Shikonin, a well‐known bioactive chemical present in the dried roots of Lithospermum erthrorhizon, is recognized for its broad‐spectrum activities against cancer, oxidative stress, inflammation, virus, and anti‐COVID‐19 agent. In recent discovery, the crystallographic study of Shikonin bound Main protease (M pro ) of SARS CoV‐2 revealed different conformation, suggesting the possibility of designing Shikonin derivatives as potential inhibitors of Covid. Towards the goal, the present study is carried out to explore insights of Shikonin derivatives and find out the possibility of Shikonin derivatives targeting M pro of Covid by using molecular docking and molecular dynamics simulation.

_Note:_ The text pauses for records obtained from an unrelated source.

Definition expand_source_scope (manifest : json) : result (list pystr) :=
  '(patterns, excluded) ← source_scope_config manifest;
  foldM (fun s pattern =>
           pattern ← need_str pattern;
           foldM (scope_add patterns excluded) s (glob host pattern)) [] patterns.

Definition baseline_source_scope (manifest : json) (baseline : pystr) : check (list pystr) :=
  match ls_tree host baseline with
  | None => error [T "cannot list files from release baseline "; V baseline];; mret []
  | Some stdout =>
      '(patterns, excluded) ← lift (source_scope_config manifest);
      lift (foldM (scope_add patterns excluded) [] (splitlines stdout))
  end.

(** Whether a path of either side differs from the pinned baseline. *)
Definition source_changed (baseline : pystr) (current_paths baseline_paths : list pystr) (path : pystr)
    : result bool :=
  if negb (bool_decide (path ∈ current_paths)) || negb (bool_decide (path ∈ baseline_paths)) then Ok true
  else match git_show host baseline path with
       | None => Ok true
       | Some stdout => current ← read_bytes host path; Ok (negb (bool_decide (stdout = current)))
       end.

Definition collect_changed (baseline : pystr) (current_paths baseline_paths changed : list pystr)
    (path : pystr) : result (list pystr) :=
  differs ← source_changed baseline current_paths baseline_paths path;
  Ok (if (differs : bool) then changed ++ [path] else changed).

Definition validate_baseline_sources (manifest : json) (development : bool) : check () :=
  release ← lift (match manifest with JObj o => item o "release" | _ => Raise TypeError end);
  baseline ← lift (match release with JObj o => item o "baseline_commit" | _ => Raise TypeError end);
  baseline ← lift (need_str baseline);
  current_paths ← lift (expand_source_scope manifest);
  baseline_paths ← baseline_source_scope manifest baseline;
  changed ← lift (foldM (collect_changed baseline current_paths baseline_paths) []
                    (sorted_strs (set_union current_paths baseline_paths)));
  if bool_decide (changed = []) then mret tt
  else
    let total := if 20 <? len changed then [T ", ... ("; D (len changed); T " total)"] else [] in
    let message := [T "teaching source differs from release baseline "; V baseline; T ": ";
                    L (take 20 changed)] ++ total in
    if development then warn message
    else error (message ++ [T "; pass --development only while migrating"]).

(** * Source areas and anchors *)

Definition area_fields : list string := ["path"; "kind"; "owner"; "secondary"].

(** One source area; the state is the set of owned paths. *)
Definition validate_area (units : list (pystr * obj)) (scoped_paths : list pystr) (owned : list json)
    (area : json) : check (list json) :=
  match area with
  | JObj area =>
      each (fun field => error_if (negb (has_key (u field) area))
              [T "source area is missing "; T field; T ": "; Elided]) area_fields;;
      let path := get area "path" in
      seen ← lift (in_set path owned);
      error_if seen [T "duplicate source coverage path: "; piece_of path];;
      error_if (negb (match path with JStr s => bool_decide (s ∈ scoped_paths) | _ => false end))
        [T "source area is outside source_scope or missing: "; piece_of path];;
      let owner := get area "owner" in
      known ← lift (key_in owner units);
      error_if (negb known) [T "source area "; piece_of path; T " has unknown owner: "; piece_of owner];;
      secondary ← lift (iterate (default (JList []) (lookup_key (u "secondary") area)));
      each (fun target =>
              known ← lift (key_in target units);
              error_if (negb known)
                [T "source area "; piece_of path; T " has unknown secondary unit: "; piece_of target])
        secondary;;
      mret (if (seen : bool) then owned else owned ++ [path])
  | _ => error [T "each source area must be an object"];; mret owned
  end.

(** The paths of a unit's source anchors, as a set. *)
Definition add_anchor_path (s : list json) (anchor : json) : result (list json) :=
  match anchor with
  | JObj anchor => if hashable (get anchor "path") then Ok (s ++ [get anchor "path"]) else Raise TypeError
  | _ => Ok s
  end.
Definition anchor_paths (unit : obj) : result (list json) :=
  anchors ← item unit "source_anchors";
  anchors ← iterate anchors;
  foldM add_anchor_path [] anchors.

(** The owner of an area in a complete release is verified and anchors it. *)
Definition validate_complete_area (units : list (pystr * obj)) (area : json) : check () :=
  owner ← lift (jget area "owner" JNull);
  path ← lift (jget area "path" JNull);
  known ← lift (key_in owner units);
  if negb known then mret tt
  else
    name ← lift (need_str owner);
    unit ← lift (of_option KeyError (lookup_key name units));
    status ← lift (item unit "status");
    error_if (negb (is_str status "verified"))
      [T "coverage_complete source owner is not verified: "; piece_of path; T " -> "; V name];;
    anchored ← lift (anchor_paths unit);
    inside ← lift (in_set path anchored);
    error_if (negb inside)
      [T "coverage_complete source is not anchored by its owner: "; piece_of path; T " -> "; V name].

(** [sorted(owned_paths - scoped_paths)], joined: a path that is no string
    cannot be joined. *)
Definition extra_paths (scoped : list pystr) (owned : list json) : result (list pystr) :=
  mapR need_str (filter (fun v => existsb (json_eq v) (JStr <$> scoped) = false) owned).
Definition missing_paths (scoped : list pystr) (owned : list json) : list pystr :=
  filter (fun p => existsb (json_eq (JStr p)) owned = false) scoped.

Definition validate_completeness (units : list (pystr * obj)) (scoped_paths : list pystr)
    (owned : list json) (areas : list json) : check () :=
  let missing := missing_paths scoped_paths owned in
  error_if (negb (bool_decide (missing = [])))
    [T "coverage_complete release has unowned source paths: "; L (sorted_strs missing)];;
  extra ← lift (extra_paths scoped_paths owned);
  error_if (negb (bool_decide (extra = [])))
    [T "coverage_complete release has out-of-scope paths: "; L (sorted_strs extra)];;
  each (validate_complete_area units) areas.

Definition validate_anchor (id : pystr) (anchor : json) : check () :=
  let invalid := error [T "invalid source anchor in "; V id; T ": "; Elided] in
  match anchor with
  | JObj anchor =>
      if negb (has_keys anchor ["path"; "symbol"]) then invalid
      else
        path ← lift (need_str (get anchor "path"));
        if negb (is_file host REPO_ROOT path) then
          error [T "missing source anchor file for "; V id; T ": "; V path]
        else
          match read_text host REPO_ROOT path with
          | Raise UnicodeDecodeError =>
              error [T "source anchor is not UTF-8 text for "; V id; T ": "; V path]
          | Raise e => lift (Raise e)
          | Ok text =>
              symbol ← lift (need_str (get anchor "symbol"));
              error_if (negb (contains symbol text))
                [T "source anchor token not found for "; V id; T ": "; V path; T ":"; V symbol]
          end
  | _ => invalid
  end.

A total of 25 Shikonin derivatives are introduced in this study, from where seven derivatives showed higher binding affinity than Shikonin, while four derivatives obtained the highest binding energy in MM‐GBSA binding energy calculation. According to Molecular dynamics simulation results, all compounds interact with two conserved His41 and Cys145 residues through multiple bonding in the catalytic sites, suggesting that these derivatives may effectively terminate SARS COV‐2 progression via M pro inhibition. Taken together, the present in silico study concluded that Shikonin derivatives might play an influential role against M pro inhibition.